During MapReduce execution, especially in the Shuffle stage, try to use the memory buffer to store data and reduce the number of disk overflow writes. At the same time, increasing the degree of parallelism during job execution can significantly improve system performance, this is also an important basis for configuration optimization.
The following describes some attributes of the I/O attributes and MapReduce attributes respectively, and specifies the Optimization Direction.
1 I/O Attribute Class Optimization
I/O attribute classes mainly include the relevant I/O process attributes in the Shuffle phase. After analyzing each specific attribute, we can start with the following attributes for optimization.
(1) io. sort. factor attribute, int type, used by Map side and Reduce side
This attribute sets the maximum stream to be merged at a time when both the Map side and the Reduce side use the Sort file. The default value is 10, that is, 10 streams are merged at a time. In a cluster, increasing it appropriately can increase the degree of parallelism to shorten the time required for merging. It is common to increase the default value to 100.
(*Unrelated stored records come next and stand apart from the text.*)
(** The part of [AttributeBase] (attributes.py) that the mappers read.
    Here the owner is read for its name, [is_flat] and [has_details], so
    the back-reference is the dimension itself. *)
Record AttributeBase : Type := mkAttributeBase {
  name : string;
  ref : string;
  dimension : option Dimension;
  expression : option string;
  locales : list string
}.

Section Mappers.

(** The values of [cube.mappings]: physical references as written in the
    cube's metadata, and [ColumnReference.from_dict], which reads them. *)
Context {Physical : Type}.
Variable from_dict : Physical -> result ColumnReference.

(** [AttributeBase.is_localizable] and [AttributeBase.localized_ref] of
    attributes.py, which is not among these sources. *)
Variable is_localizable : AttributeBase -> bool.
Variable localized_ref : AttributeBase -> option string -> result string.

(** The state of a [Mapper] after [__init__], without the three compiled
    name patterns, which [__getitem__] does not read. *)
Record Mapper : Type := mkMapper {
  locale : option string;
  mappings : gmap string Physical;
  fact_name : string;
  fact_prefix : option string;
  fact_suffix : option string;
  dimension_prefix : option string;
  dimension_suffix : option string;
  aggregated_prefix : option string;
  aggregated_suffix : option string;
  dimension_key_prefix : option string;
  dimension_key_suffix : option string;
  self_schema : option string;
  fact_schema : option string;
  dimension_schema : option string;
  aggregate_schema : option string
}.

Definition dimension_table_name (self : Mapper) (name : string) : string :=
  py_or (dimension_prefix self) "" +:+ name
  +:+ py_or (dimension_suffix self) "".

Definition fact_table_name (self : Mapper) (name : string) : string :=
  py_or (fact_prefix self) "" +:+ name +:+ py_or (fact_suffix self) "".

Definition aggregated_table_name (self : Mapper) (name : string) : string :=
  py_or (aggregated_prefix self) "" +:+ name
  +:+ py_or (aggregated_suffix self) "".

(** [self.locale if self.locale in attribute.locales
     else attribute.locales[0]]. *)
Definition attribute_locale (self : Mapper) (attribute : AttributeBase)
  : result string :=
  match locale self with
  | Some l =>
      if bool_decide (l ∈ locales attribute) then Ok l
      else py_index (locales attribute) 0
  | None => py_index (locales attribute) 0
  end.

(** [Mapper.attribute_table]: the pair (schema, table). *)
Definition attribute_table (self : Mapper) (attribute : AttributeBase)
  : option string * string :=
  match dimension attribute with
  | Some dimension =>
      let schema := py_or_opt (dimension_schema self) (self_schema self) in
      let table :=
        if is_flat dimension && negb (has_details dimension)
        then fact_name self
        else dimension_table_name self (dim_name dimension) in
      (schema, table)
  | None => (self_schema self, fact_name self)
  end.

(** [Mapper.__getitem__]. *)
Definition Mapper_getitem (self : Mapper) (attribute : AttributeBase)
  : result ColumnReference :=
  column_name ←
    (if is_localizable attribute
     then locale ← attribute_locale self attribute;
          Ok (name attribute +:+ "_" +:+ locale)
     else Ok (name attribute));
  let '(schema, table) := attribute_table self attribute in
  Ok {| column := column_name; table := table; schema := schema |}.

Definition has_expression_error (attribute : AttributeBase) : error :=
  ModelError ("Attribute '" +:+ name attribute
              +:+ "' has an expression, it can not "
              +:+ "have a direct physical representation").

(** [DenormalizedMapper.__getitem__]. *)
Definition DenormalizedMapper_getitem (self : Mapper)
    (attribute : AttributeBase) : result ColumnReference :=
  match expression attribute with
  | Some _ => Err (has_expression_error attribute)
  | None => Mapper_getitem self attribute
  end.

(** [StarSchemaMapper.__getitem__]. *)
Definition StarSchemaMapper_getitem (self : Mapper)
    (attribute : AttributeBase) : result ColumnReference :=
  match expression attribute with
  | Some _ => Err (has_expression_error attribute)
  | None =>
      locale ←
        (if is_localizable attribute
         then Some <$> attribute_locale self attribute
         else Ok None);
      logical ← localized_ref attribute locale;
      match mappings self !! logical with
      | Some physical => from_dict physical
      | None => Mapper_getitem self attribute
      end
  end.

End Mappers.

Arguments Mapper : clear implicits.

End SqlMapper.

(** ** [cubes/server/decorators.py] *)

Module Server.

(** [request.args.getlist(key)]: the values given for the key, in the
    order of the query string. *)
Definition getlist (args : list (string * string)) (key : string)
  : list string :=
  (filter (fun kv => kv.1 = key) args).*2.

(** Lines 111-115: one segment of an [order] value. *)
Definition order_item (order : string) : result (string * option string) :=
  let split := split_on ":" order in
  if bool_decide (length split = 1)
  then Ok (order, None)
  else
    field ← py_index split 0;
    direction ← py_index split 1;
    Ok (field, Some direction).

(** Lines 110-115: the inner loop, appending to [g.order]. *)
Fixpoint append_orders (g_order : list (string * option string))
    (segments : list string) : result (list (string * option string)) :=
  match segments with
  | [] => Ok g_order
  | order :: rest =>
      item ← order_item order;
      append_orders (g_order ++ [item]) rest
  end.

(** Lines 109-115: the outer loop over the values of the parameter. *)
Fixpoint collect_orders (g_order : list (string * option string))
    (values : list string) : result (list (string * option string)) :=
  match values with
  | [] => Ok g_order
  | orders :: rest =>
      g_order ← append_orders g_order (split_on "," orders);
      collect_orders g_order rest
  end.

(** Lines 108-115 of [requires_browser]: [g.order] for the arguments of
    the request. *)
Definition requires_browser_order (args : list (string * string))
  : result (list (string * option string)) :=
  collect_orders [] (getlist args "order").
(2) io. sort. mb attribute, int type, used by Map side
This attribute sets the size of the ring memory buffer used for sorting Map output, in MB bytes. The default value is 100 MB. If allowed, you should increase the value to reduce the number of disk overflow writes to improve performance.
(3) io. sort. record. percent attribute, float type, used by Map
This property sets the reserved io. sort. mb ratio to store the Map output record boundary, and the remaining space to store the Map output record itself. The default value is 0.05.
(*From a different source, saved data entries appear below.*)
Lemma reduceArmor_keeps_residence_witness :
  resident_inv (state_of (reduceArmor (AntRef 0) 1 eater_holds_bee)).
Proof.
  apply (reduceArmor_keeps_residence (AntRef 0) 1 eater_holds_bee _ false).
  - apply resident_check_sound. vm_compute. reflexivity.
  - vm_compute. reflexivity.
Defined.

(** ** A round of the bees *)

Lemma Place_exitBee_residents (q : PlaceId) (b : BeeId) (w w' : World) :
  resident_inv w ->
  getPlace w (BeeRef b) = Some q ->
  Place_exitBee q b w = Ok tt w' ->
  resident_inv w'.
Proof.
  intros Hinv Hq. unfold Place_exitBee. run.
  destruct (Place_removeBee q b w) as [[] w1|] eqn:Hr; [|done].
  destruct (exit (getPlaceObj w1 q)) as [e|]; [|done]. run.
  intros Hadd.
  apply (moveBee_residents q e b w w1 w'); auto.
Qed.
(4) io. sort. spill. percent attribute, float type, used by Map
This attribute sets the threshold value for the ratio of Map output memory buffer to boundary record index. When this threshold is reached, the disk overflow process starts. The default value is 0.80.
(5) io. file. buffer. size attribute, int type, MapReduce job use
This attribute sets the buffer size provided by MapReduce job I/O operations, in bytes. The default value is 4096 bytes. This is a relatively conservative setting. Increasing the size can reduce I/O times to improve performance. If the system permits, 64 KB (65536 bytes) to 131072 KB (bytes) is a common choice.
2 MapReduce Attribute Class Optimization
MapReduce attribute classes mainly include configuration attributes during MapReduce execution, focusing on analyzing performance optimization from the following attributes.
(1) mapred. reduce. parallel. copies attribute, int type, used by Reduce
This attribute sets the number of threads that copy Map output to Reduce. The default value is 5. You can increase it to 20-50 as needed, increase the parallel number of rows in the Reduce-side replication process, and improve system performance.
(2) mapred. child. java. opts attribute, String type, Map and Reduce task Virtual Machine use
This attribute sets the memory size specified by the Java VM during Map and Reduce tasks. The default value is-Xmx200m, and the memory is allocated to each task in MB. As long as the conditions permit, the memory size on the task node should be as large as possible, and it can be increased to-Xmx512m, that is, 512 MB, to improve the performance of MapReduce jobs.
(3) mapred. job. shuffle. input. buffer. percent attribute, float type, used by Reduce
This attribute sets the percentage of the whole heap space. It is used to allocate the copy phase of Shuffle to the Map output cache. The default value is 0.70. An appropriate proportion can be increased to prevent Map output from being overwritten to the disk, it can improve system performance.
(4) mapred. job. shuffle. merge. percent attribute, float type, used by Reduce
This attribute sets the percentage threshold value used in the Map output cache to start the process of merging output and disk overflow. The default value is 0.66. If allowed, increasing the percentage can reduce the number of disk overwrites and improve system performance.
(5) mapred. inmem. merge. threshold attribute, int type, used by Reduce
This attribute sets the maximum number of Map outputs to start the merge output and disk overflow write processes. The default value is 1000. Because the intermediate values of Reduce replication can all be stored in the memory to achieve the best performance. If the Reduce function has few memory requirements, you can set this attribute to 0, that is, there is no threshold limit, and the overwrite process is independently controlled by the mapred. job. shuffle. merge. percent attribute.
(6) mapred. job. reduce. input. buffer. percent attribute, float type, used by Reduce
This attribute is used to save the percentage of Map output space in the memory to the total heap space during the Reduce process. At the beginning of the Reduce stage, the Map output size in the memory cannot be greater than this value. The default value is 0.0, indicating that all Map output before the Reduce operation is merged into the hard disk to provide as much memory as possible for the Reduce operation. However, if the Reduce function requires less memory, you can set this value to 1.0 to improve performance.
(7) tasktracker. http. threads attribute, int type, used by Map
This attribute sets the number of worker threads in the cluster that each tasktracker uses to send map output to Cer. The default value is 40. It can be increased to 40-50 to increase the number of parallel threads and improve cluster performance.